Aviation News

SIA: Group financial performance for first half 2011-12

The Group made a net profit of $ 239 million of Singapore in the first half of the 2011-12 financial year. This was $394 million (-62%) lower than the same period a year ago, principally on account of high fuel costs. Operating profit declined to $134 million, $462 million (-78%) lower than the first half of the previous financial year.

Group revenue grew $180 million (+3%) to $7,277 million, supported by higher passenger carriage and flat yields, despite increased competition and weak business sentiment.

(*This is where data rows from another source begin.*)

Lemma read_fcs_val pos code ss fcs :
  0 <= code < 4 ->
  (if code =? 1 then 256 <= fcs < 65536 + 256 else 0 <= fcs < 256 ^ Z.of_nat (fcs_size code true)) ->
  stands_at buf (src + pos) (fcs_bytes code ss fcs) ->
  read_fcs buf src pos code ss = Ok (if (code =? 0) && negb ss then ZSTD_CONTENTSIZE_UNKNOWN else fcs).
Proof.
  intros Hc Hd Hst. pose proof Hst as (Hp & _). apply stands_at_le in Hst as Hle. destruct Hle as [Hl Hsl].
  assert (code = 0 \/ code = 1 \/ code = 2 \/ code = 3) as [-> |[-> |[-> | ->]]] by lia;
    cbn [fcs_size read_fcs Z.eqb Pos.eqb andb] in *.
  - destruct ss; [|done]. rewrite (stands_at_byte buf _ fcs); [done|]. unfold fcs_bytes in Hst; simpl in Hst.
    by rewrite Z.mod_small in Hst by lia.
  - rewrite MEM_readLE16_val by (done || lia). cbn [obind]. change 2 with (Z.of_nat 2) at 1.
    rewrite Hsl, le_val_le_bytes_small by (change (256 ^ Z.of_nat 2) with 65536; lia). eq_lia.
  - rewrite MEM_readLE32_val by (done || lia). change 4 with (Z.of_nat 4) at 1. by rewrite Hsl, le_val_le_bytes_small.
  - rewrite MEM_readLE64_val by (done || lia). change 8 with (Z.of_nat 8) at 1. by rewrite Hsl, le_val_le_bytes_small.
Qed.

Lemma b2z_eqb b : (b2z b =? 0) = negb b.
Proof. by destruct b. Qed.

(** The size computed from the descriptor byte is the size of the header. *)
Lemma frameHeaderSize_val format dcode c ss fcode wlb did fcs srcSize :
  0 <= dcode < 4 -> 0 <= c < 2 -> 0 <= fcode < 4 ->
  stands_at buf src (magic_bytes format ++ [fhd_byte dcode c ss fcode]) ->
  ZSTD_startingInputLength format <= srcSize ->
  ZSTD_frameHeaderSize_internal buf src srcSize format =
  Ok (zlen (header_bytes format dcode c ss fcode wlb did fcs)).
Proof.
  intros Hd Hc Hf Hst Hsz. unfold ZSTD_frameHeaderSize_internal.
  unfold reject_if. rewrite (proj2 (Z.ltb_ge _ _)) by lia. cbn [obind].
  assert (ZSTD_startingInputLength format = zlen (magic_bytes format) + 1) as Hmin
    by (unfold ZSTD_startingInputLength, ZSTD_FRAMEHEADERSIZE_PREFIX, magic_bytes; by destruct (decide _)).
  rewrite <- (app_nil_r [_]) in Hst. apply stands_at_mid in Hst.
  replace (src + ZSTD_startingInputLength format - 1) with (src + zlen (magic_bytes format)) by lia.
  rewrite (stands_at_byte _ _ _ Hst). cbn [obind].
  pose proof (fhd_fields dcode c ss fcode Hd Hc Hf) as (_ & -> & _ & -> & -> & _). cbv zeta.
  unfold header_bytes. rewrite !zlen_app, length_did, length_fcs, b2z_eqb, negb_involutive, Hmin.
  rewrite did_field, fcs_field by done. cbn [obind]. rewrite <- (fcs_size_split fcode ss) by done.
  f_equal. destruct ss; cbn [negb b2z wl_bytes]; rewrite ?zlen_cons; change (@zlen Z []) with 0; lia.
Qed.

(** What the window byte stands for. *)
Definition window_of (wlb : Z) : Z :=
  let w := Z.shiftl 1 (Z.shiftr wlb 3 + ZSTD_WINDOWLOG_ABSOLUTEMIN) in
  u64 (w + u64 (Z.shiftr w 3 * Z.land wlb 7)).

Definition header_of (format : ZSTD_format_e) (dcode c : Z) (ss : bool) (fcode wlb did fcs : Z) : ZSTD_FrameHeader :=
  let content := if (fcode =? 0) && negb ss then ZSTD_CONTENTSIZE_UNKNOWN else fcs in
  let window := if ss then content else window_of wlb in
  {| frameContentSize := content; windowSize := window; blockSizeMax := u32 (Z.min window ZSTD_BLOCKSIZE_MAX);
     frameType := ZSTD_frame; headerSize := zlen (header_bytes format dcode c ss fcode wlb did fcs);
     dictID := did; checksumFlag := c |}.

Lemma starting_length format : ZSTD_startingInputLength format = zlen (magic_bytes format) + 1.
Proof. unfold ZSTD_startingInputLength, ZSTD_FRAMEHEADERSIZE_PREFIX, magic_bytes. by destruct (decide _). Qed.

Lemma read_fields_val format dcode c ss fcode wlb did fcs :
  0 <= dcode < 4 -> 0 <= c < 2 -> 0 <= fcode < 4 -> is_byte wlb ->
  (ss = false -> Z.shiftr wlb 3 + ZSTD_WINDOWLOG_ABSOLUTEMIN <= ZSTD_WINDOWLOG_MAX) ->
  0 <= did < 256 ^ Z.of_nat (did_size dcode) ->
  (if fcode =? 1 then 256 <= fcs < 65536 + 256 else 0 <= fcs < 256 ^ Z.of_nat (fcs_size fcode true)) ->
  let hb := header_bytes format dcode c ss fcode wlb did fcs in
  stands_at buf src hb ->
  read_fields buf src (ZSTD_startingInputLength format) (zlen hb) =
  Ok (0, header_of format dcode c ss fcode wlb did fcs).
Proof.
  intros Hd Hc Hf Hwb Hw Hdid Hfcs hb Hst. unfold read_fields. rewrite starting_length.
  pose proof (fhd_fields dcode c ss fcode Hd Hc Hf) as (_ & E1 & E2 & E3 & E4 & E5). cbv zeta in *.
  set (m := magic_bytes format) in *. set (fhd := fhd_byte dcode c ss fcode) in *.
  unfold hb, header_bytes in Hst. fold m fhd in Hst.
  rewrite (stands_at_byte buf (src + (zlen m + 1) - 1) fhd)
    by (replace (src + (zlen m + 1) - 1) with (src + zlen m) by lia; by eapply stands_at_mid).
  cbn [obind]. rewrite E1, E2, E3, E4, E5. cbn [reject_if negb Z.eqb obind].
  rewrite b2z_eqb, negb_involutive. rewrite app_assoc in Hst.
  assert (zlen m + 1 = zlen (m ++ [fhd])) as -> by (by rewrite zlen_app).
  set (pre := m ++ [fhd]) in *. pose proof (stands_at_mid _ _ _ _ _ Hst) as Hwl.
  assert ((if negb ss then
     let* wlByte := aget buf (src + zlen pre) in
     reject_if (ZSTD_WINDOWLOG_MAX <? Z.shiftr wlByte 3 + ZSTD_WINDOWLOG_ABSOLUTEMIN)
       ZSTD_error_frameParameter_windowTooLarge;;;
     Ok (u64 (Z.shiftl 1 (Z.shiftr wlByte 3 + ZSTD_WINDOWLOG_ABSOLUTEMIN) +
           u64 (Z.shiftr (Z.shiftl 1 (Z.shiftr wlByte 3 + ZSTD_WINDOWLOG_ABSOLUTEMIN)) 3 * Z.land wlByte 7)), zlen pre + 1)
    else Ok (0, zlen pre)) = (Ok (if ss then 0 else window_of wlb, zlen (pre ++ wl_bytes ss wlb)) : res (Z * Z))) as ->.
  { destruct ss; cbn [negb wl_bytes] in *; rewrite zlen_app; [change (@zlen Z []) with 0; eq_lia|].
    rewrite (stands_at_byte _ _ _ Hwl). cbn [obind]. unfold reject_if.
    rewrite (proj2 (Z.ltb_ge _ _)) by (by apply Hw). done. }
  cbn [obind]. rewrite app_assoc in Hst. set (pre2 := pre ++ wl_bytes ss wlb) in *.
  rewrite (read_dictID_val _ _ did) by (done || by eapply stands_at_mid). cbn [obind].
  rewrite app_assoc, <- (app_nil_r (fcs_bytes _ _ _)) in Hst.
  assert (zlen pre2 + Z.of_nat (did_size dcode) = zlen (pre2 ++ did_bytes dcode did)) as ->
    by (by rewrite zlen_app, length_did).
  rewrite (read_fcs_val _ _ _ fcs) by (done || by eapply stands_at_mid). cbn [obind].
  unfold header_of. by destruct ss.
Qed.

Group expenditure at $7,143 million was higher by $642 million (+10%). Expenditure on fuel increased $747 million (+35%) as jet fuel prices spiked 45% over the same period last year. This was partially offset by a $118 million year-on-year improvement in fuel hedging.

All the main companies in the Group recorded weaker operating results for the first half of the financial year. The operating profit of the Parent Airline Company fell $327 million (-86%), owing to higher fuel expenditure which increased $643 million (+37%) to $2,384 million. With stringent cost discipline, passenger unit cost excluding fuel declined 7%.

The operating results of the main companies in the Group for the first half of the financial year are as follows:

– Parent Airline Company Operating profit of $53 million ($380 million profit in 2010)
– SIA Engineering Operating profit of $69 million ($71 million profit in 2010)
– SilkAir Operating profit of $34 million ($36 million profit in 2010)
– SIA Cargo Operating loss of $31 million ($102 million profit in 2010)

Fleeet and route development

The Parent Airline Company took delivery of three A-380/800s, decommissioned four B-747/400 aircraft (three sold and one in preparation for sale) and returned one B-777/300 airplane on expiry of the lease in the first half of the financial year. As at 30 September 2011, the operating fleet of the Parent Airline Company comprised 106 passenger models –three B-747/400s, 65 B-777s, 19 A-330/300s, 14 A-380/800s and five A-340/500s– with an average age of 6 years 4 months.

As at 30 September 2011, SIA Cargo operated a fleet of 13 B-747/400 freighter aircraft, while SilkAir’s operating fleet comprised 19 aircraft –13 A-320/200s and six A-319/100s.

Capacity continues to be adjusted to match demand across the Group. In the first six months of the financial year, the Parent Airline Company added capacity to growth areas, such as Hong Kong, Guangzhou, Taipei, Mumbai and Jakarta, while the non-stop service to Los Angeles was scaled back. SilkAir launched services to Kolkata, complementing the Parent Airline Company’s flights to the city, and commenced flights to Koh Samui.

Outlook

The prevailing economic uncertainty and weak consumer confidence are impacting demand for air transportation. Advance passenger bookings are showing signs of weakness, particularly in Europe and the United States. Global Purchasing Manager Indices have also fallen, pointing to weaker demand for air freight. Both passenger and cargo yields are therefore expected to remain under pressure.

Exacerbating the impact of the weak outlook is the high cost of fuel, which is compounded by the recent strength in the US dollar. Forward prices for jet fuel remain high and volatile.

The Group has a strong balance sheet and in this difficult operating environment, will monitor and respond appropriately to changing business trends and continue to exercise tight cost control.